ENTRIES PROVIDED =>
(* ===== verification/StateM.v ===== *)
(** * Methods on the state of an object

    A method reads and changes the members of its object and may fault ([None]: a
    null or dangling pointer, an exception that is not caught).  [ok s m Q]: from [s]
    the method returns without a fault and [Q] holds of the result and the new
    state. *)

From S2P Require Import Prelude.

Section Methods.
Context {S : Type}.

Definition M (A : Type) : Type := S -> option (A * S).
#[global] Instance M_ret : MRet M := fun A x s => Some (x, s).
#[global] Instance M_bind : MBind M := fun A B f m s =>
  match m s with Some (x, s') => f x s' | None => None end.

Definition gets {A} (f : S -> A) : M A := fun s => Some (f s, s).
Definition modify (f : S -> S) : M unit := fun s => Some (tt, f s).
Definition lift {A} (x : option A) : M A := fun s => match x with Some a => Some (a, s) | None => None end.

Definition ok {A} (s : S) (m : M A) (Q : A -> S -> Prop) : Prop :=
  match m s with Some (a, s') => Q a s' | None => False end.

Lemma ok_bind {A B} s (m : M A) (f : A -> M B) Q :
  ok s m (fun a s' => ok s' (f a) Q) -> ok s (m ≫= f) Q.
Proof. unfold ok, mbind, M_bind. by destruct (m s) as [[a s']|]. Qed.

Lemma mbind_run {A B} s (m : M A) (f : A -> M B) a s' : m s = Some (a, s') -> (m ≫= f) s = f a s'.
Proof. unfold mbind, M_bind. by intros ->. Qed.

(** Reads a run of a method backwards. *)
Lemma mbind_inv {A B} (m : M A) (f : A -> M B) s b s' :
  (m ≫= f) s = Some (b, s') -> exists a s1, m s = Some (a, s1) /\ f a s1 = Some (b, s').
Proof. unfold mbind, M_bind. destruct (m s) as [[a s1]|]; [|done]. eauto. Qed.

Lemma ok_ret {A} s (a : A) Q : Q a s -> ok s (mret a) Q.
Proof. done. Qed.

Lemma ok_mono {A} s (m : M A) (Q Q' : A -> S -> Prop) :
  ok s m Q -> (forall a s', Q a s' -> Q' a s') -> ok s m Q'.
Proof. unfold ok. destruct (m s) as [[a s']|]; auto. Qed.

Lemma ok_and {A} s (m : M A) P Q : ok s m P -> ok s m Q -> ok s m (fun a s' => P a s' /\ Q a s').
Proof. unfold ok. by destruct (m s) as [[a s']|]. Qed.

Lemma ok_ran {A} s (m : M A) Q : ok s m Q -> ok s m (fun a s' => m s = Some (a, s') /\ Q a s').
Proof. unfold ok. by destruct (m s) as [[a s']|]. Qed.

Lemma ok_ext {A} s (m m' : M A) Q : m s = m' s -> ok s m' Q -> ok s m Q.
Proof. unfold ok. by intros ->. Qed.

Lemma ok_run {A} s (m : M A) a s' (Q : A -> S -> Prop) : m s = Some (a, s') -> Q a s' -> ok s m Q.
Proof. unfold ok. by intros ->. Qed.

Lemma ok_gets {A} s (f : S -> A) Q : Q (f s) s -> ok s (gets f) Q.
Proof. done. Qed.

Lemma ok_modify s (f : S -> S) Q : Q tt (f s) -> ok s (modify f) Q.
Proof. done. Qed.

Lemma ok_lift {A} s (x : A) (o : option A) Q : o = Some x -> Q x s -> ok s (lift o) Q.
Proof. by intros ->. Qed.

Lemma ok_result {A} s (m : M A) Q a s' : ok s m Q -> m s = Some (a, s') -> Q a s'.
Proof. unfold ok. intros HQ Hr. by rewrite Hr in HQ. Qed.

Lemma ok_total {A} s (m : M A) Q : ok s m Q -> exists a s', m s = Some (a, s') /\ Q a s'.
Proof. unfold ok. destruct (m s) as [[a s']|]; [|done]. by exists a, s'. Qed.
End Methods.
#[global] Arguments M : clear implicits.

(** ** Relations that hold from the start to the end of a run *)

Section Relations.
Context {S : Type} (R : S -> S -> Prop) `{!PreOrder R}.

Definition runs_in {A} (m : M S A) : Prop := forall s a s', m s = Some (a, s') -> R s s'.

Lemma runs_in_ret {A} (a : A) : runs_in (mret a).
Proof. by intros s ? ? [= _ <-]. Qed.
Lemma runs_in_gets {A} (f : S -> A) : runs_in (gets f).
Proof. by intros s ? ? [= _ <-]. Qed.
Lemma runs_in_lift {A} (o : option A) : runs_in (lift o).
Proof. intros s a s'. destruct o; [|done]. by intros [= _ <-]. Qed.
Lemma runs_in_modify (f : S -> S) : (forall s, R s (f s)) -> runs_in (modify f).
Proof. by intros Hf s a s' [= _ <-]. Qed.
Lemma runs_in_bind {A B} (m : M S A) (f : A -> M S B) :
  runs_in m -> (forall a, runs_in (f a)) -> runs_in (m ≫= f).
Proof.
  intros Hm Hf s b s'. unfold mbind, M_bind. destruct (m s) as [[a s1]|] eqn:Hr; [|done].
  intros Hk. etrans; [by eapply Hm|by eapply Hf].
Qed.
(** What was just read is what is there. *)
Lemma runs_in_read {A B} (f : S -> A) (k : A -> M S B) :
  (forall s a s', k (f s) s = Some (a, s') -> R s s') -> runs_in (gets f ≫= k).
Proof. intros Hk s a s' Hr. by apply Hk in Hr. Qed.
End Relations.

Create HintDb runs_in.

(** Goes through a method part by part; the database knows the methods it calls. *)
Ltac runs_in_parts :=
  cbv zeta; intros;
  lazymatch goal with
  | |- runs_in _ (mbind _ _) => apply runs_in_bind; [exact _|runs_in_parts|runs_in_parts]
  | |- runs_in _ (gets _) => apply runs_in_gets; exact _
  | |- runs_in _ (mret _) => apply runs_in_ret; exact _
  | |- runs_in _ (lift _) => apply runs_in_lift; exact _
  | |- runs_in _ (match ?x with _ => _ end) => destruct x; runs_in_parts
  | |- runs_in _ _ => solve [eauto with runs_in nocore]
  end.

EXERCISE DETAILS =>
Everything from the first line of the data through the line holding "#[global] Instance M_bind" should be output exactly, and no other lines.

SOLUTION =>
(* ===== verification/StateM.v ===== *)
(** * Methods on the state of an object

    A method reads and changes the members of its object and may fault ([None]: a
    null or dangling pointer, an exception that is not caught).  [ok s m Q]: from [s]
    the method returns without a fault and [Q] holds of the result and the new
    state. *)

From S2P Require Import Prelude.

Section Methods.
Context {S : Type}.

Definition M (A : Type) : Type := S -> option (A * S).
#[global] Instance M_ret : MRet M := fun A x s => Some (x, s).
#[global] Instance M_bind : MBind M := fun A B f m s =>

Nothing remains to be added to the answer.